WHAT THIS TASK INVOLVES. Within the data that follows, set down exactly the lines from the one containing "- the two migration" through the one containing "ToNumber and a", both ends included.

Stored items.
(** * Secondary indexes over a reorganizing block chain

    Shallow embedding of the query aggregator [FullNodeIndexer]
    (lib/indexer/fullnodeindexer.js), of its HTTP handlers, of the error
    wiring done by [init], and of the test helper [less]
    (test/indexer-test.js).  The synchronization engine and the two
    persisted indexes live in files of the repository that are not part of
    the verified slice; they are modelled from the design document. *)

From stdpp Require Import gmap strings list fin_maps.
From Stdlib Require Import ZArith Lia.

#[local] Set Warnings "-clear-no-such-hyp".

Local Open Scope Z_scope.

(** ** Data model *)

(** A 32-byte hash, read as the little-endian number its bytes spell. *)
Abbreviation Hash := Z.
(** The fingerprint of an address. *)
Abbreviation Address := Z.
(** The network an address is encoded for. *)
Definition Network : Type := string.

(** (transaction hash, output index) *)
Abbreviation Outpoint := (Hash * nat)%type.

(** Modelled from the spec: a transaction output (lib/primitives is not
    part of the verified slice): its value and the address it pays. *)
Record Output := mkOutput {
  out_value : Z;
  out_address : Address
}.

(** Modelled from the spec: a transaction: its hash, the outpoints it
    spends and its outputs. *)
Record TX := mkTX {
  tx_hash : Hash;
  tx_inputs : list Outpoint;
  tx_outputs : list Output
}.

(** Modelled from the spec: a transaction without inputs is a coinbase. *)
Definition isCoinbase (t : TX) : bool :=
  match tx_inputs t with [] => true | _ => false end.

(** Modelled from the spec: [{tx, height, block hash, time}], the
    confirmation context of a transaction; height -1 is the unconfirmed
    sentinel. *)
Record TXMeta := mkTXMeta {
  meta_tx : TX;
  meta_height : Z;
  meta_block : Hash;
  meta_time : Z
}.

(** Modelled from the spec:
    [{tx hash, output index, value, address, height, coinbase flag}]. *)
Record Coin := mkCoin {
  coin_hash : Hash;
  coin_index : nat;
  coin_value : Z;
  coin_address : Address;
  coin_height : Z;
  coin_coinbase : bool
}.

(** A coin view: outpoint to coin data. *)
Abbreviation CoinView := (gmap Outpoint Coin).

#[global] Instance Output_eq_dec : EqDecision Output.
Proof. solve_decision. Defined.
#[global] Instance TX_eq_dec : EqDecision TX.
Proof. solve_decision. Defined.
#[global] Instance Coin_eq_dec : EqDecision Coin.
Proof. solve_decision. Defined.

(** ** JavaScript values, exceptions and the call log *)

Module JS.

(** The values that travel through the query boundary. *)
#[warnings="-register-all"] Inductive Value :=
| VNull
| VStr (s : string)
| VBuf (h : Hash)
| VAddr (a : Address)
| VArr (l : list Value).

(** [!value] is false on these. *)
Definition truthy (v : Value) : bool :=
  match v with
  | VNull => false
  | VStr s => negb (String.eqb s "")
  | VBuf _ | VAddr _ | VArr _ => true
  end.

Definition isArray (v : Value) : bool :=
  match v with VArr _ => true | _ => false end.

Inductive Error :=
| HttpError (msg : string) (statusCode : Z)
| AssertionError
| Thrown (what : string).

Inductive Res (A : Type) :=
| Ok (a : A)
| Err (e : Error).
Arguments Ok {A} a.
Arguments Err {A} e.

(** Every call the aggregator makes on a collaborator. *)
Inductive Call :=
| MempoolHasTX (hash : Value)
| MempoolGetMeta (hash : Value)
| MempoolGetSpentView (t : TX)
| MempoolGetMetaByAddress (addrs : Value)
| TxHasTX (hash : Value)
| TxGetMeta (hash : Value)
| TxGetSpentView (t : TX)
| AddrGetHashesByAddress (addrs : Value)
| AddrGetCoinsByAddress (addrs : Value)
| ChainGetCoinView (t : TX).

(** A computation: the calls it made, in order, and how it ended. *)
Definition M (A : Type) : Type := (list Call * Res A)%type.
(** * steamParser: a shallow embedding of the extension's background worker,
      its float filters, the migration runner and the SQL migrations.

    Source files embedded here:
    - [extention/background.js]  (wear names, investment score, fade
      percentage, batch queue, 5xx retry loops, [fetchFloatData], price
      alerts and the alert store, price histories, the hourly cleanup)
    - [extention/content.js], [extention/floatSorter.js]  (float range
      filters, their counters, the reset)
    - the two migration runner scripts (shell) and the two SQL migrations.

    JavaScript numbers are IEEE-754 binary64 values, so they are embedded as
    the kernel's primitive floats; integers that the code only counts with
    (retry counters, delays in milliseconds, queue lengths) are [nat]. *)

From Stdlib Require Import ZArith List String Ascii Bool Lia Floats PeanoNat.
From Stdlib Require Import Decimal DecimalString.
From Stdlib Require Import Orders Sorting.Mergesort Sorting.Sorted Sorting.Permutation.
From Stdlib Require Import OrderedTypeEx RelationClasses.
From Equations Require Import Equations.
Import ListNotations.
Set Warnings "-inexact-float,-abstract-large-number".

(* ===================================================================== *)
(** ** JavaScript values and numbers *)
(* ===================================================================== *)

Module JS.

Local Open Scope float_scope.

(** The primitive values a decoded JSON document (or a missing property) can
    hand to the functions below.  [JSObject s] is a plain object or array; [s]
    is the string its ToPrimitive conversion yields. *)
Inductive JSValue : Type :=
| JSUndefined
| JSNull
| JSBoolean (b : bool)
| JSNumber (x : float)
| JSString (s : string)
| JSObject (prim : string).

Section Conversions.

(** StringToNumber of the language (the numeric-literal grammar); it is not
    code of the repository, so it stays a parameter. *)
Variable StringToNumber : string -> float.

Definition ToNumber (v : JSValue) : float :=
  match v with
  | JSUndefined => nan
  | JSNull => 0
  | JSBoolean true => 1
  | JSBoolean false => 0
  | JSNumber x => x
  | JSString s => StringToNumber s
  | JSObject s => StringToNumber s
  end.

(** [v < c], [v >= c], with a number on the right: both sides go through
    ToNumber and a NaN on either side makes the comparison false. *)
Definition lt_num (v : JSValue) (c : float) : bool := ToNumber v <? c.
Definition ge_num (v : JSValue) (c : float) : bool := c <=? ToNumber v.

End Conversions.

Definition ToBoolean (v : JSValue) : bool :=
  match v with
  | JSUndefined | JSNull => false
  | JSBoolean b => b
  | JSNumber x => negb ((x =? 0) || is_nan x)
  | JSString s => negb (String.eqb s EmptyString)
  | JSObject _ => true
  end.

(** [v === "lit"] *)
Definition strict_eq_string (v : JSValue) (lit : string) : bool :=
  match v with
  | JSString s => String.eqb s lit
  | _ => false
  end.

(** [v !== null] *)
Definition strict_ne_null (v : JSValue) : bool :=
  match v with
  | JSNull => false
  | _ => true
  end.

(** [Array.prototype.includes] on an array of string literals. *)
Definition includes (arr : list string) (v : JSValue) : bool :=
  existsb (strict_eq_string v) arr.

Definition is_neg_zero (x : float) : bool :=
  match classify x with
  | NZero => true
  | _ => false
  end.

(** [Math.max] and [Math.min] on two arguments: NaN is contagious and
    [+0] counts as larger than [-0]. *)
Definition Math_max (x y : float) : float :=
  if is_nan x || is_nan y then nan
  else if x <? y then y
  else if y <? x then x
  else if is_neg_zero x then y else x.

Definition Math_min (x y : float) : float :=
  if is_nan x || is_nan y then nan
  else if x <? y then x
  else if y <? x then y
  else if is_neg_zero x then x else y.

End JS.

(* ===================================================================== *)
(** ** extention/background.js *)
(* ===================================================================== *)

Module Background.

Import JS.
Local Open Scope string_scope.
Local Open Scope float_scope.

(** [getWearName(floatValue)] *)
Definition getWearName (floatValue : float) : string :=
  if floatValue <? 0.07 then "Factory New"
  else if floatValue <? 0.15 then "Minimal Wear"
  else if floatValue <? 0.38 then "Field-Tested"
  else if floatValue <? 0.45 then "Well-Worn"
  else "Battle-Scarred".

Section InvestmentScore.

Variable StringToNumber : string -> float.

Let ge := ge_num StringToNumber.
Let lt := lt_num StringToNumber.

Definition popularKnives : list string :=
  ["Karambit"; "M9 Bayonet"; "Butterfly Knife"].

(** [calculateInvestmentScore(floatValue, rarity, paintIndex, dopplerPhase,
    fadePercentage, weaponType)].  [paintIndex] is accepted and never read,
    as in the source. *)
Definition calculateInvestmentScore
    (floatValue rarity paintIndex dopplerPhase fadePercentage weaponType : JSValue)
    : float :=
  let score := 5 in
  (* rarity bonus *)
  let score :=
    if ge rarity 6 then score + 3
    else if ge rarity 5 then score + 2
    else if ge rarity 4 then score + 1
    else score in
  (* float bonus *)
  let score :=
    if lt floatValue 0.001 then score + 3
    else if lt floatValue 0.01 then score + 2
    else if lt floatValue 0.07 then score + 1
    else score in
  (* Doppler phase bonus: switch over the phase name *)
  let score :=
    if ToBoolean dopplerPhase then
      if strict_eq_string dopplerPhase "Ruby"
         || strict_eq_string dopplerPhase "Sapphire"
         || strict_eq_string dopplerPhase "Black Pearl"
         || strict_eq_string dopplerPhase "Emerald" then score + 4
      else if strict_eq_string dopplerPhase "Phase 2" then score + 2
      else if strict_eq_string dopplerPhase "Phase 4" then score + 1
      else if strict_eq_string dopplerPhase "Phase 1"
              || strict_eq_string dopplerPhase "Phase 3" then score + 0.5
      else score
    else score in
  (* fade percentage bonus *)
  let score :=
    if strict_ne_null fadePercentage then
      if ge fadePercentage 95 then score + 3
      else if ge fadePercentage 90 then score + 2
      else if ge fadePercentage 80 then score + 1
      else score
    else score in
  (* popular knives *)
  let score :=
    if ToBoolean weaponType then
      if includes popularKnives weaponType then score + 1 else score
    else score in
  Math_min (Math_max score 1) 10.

EXERCISE OUTPUT.
    - the two migration runner scripts (shell) and the two SQL migrations.

    JavaScript numbers are IEEE-754 binary64 values, so they are embedded as
    the kernel's primitive floats; integers that the code only counts with
    (retry counters, delays in milliseconds, queue lengths) are [nat]. *)

From Stdlib Require Import ZArith List String Ascii Bool Lia Floats PeanoNat.
From Stdlib Require Import Decimal DecimalString.
From Stdlib Require Import Orders Sorting.Mergesort Sorting.Sorted Sorting.Permutation.
From Stdlib Require Import OrderedTypeEx RelationClasses.
From Equations Require Import Equations.
Import ListNotations.
Set Warnings "-inexact-float,-abstract-large-number".

(* ===================================================================== *)
(** ** JavaScript values and numbers *)
(* ===================================================================== *)

Module JS.

Local Open Scope float_scope.

(** The primitive values a decoded JSON document (or a missing property) can
    hand to the functions below.  [JSObject s] is a plain object or array; [s]
    is the string its ToPrimitive conversion yields. *)
Inductive JSValue : Type :=
| JSUndefined
| JSNull
| JSBoolean (b : bool)
| JSNumber (x : float)
| JSString (s : string)
| JSObject (prim : string).

Section Conversions.

(** StringToNumber of the language (the numeric-literal grammar); it is not
    code of the repository, so it stays a parameter. *)
Variable StringToNumber : string -> float.

Definition ToNumber (v : JSValue) : float :=
  match v with
  | JSUndefined => nan
  | JSNull => 0
  | JSBoolean true => 1
  | JSBoolean false => 0
  | JSNumber x => x
  | JSString s => StringToNumber s
  | JSObject s => StringToNumber s
  end.

(** [v < c], [v >= c], with a number on the right: both sides go through
    ToNumber and a NaN on either side makes the comparison false. *)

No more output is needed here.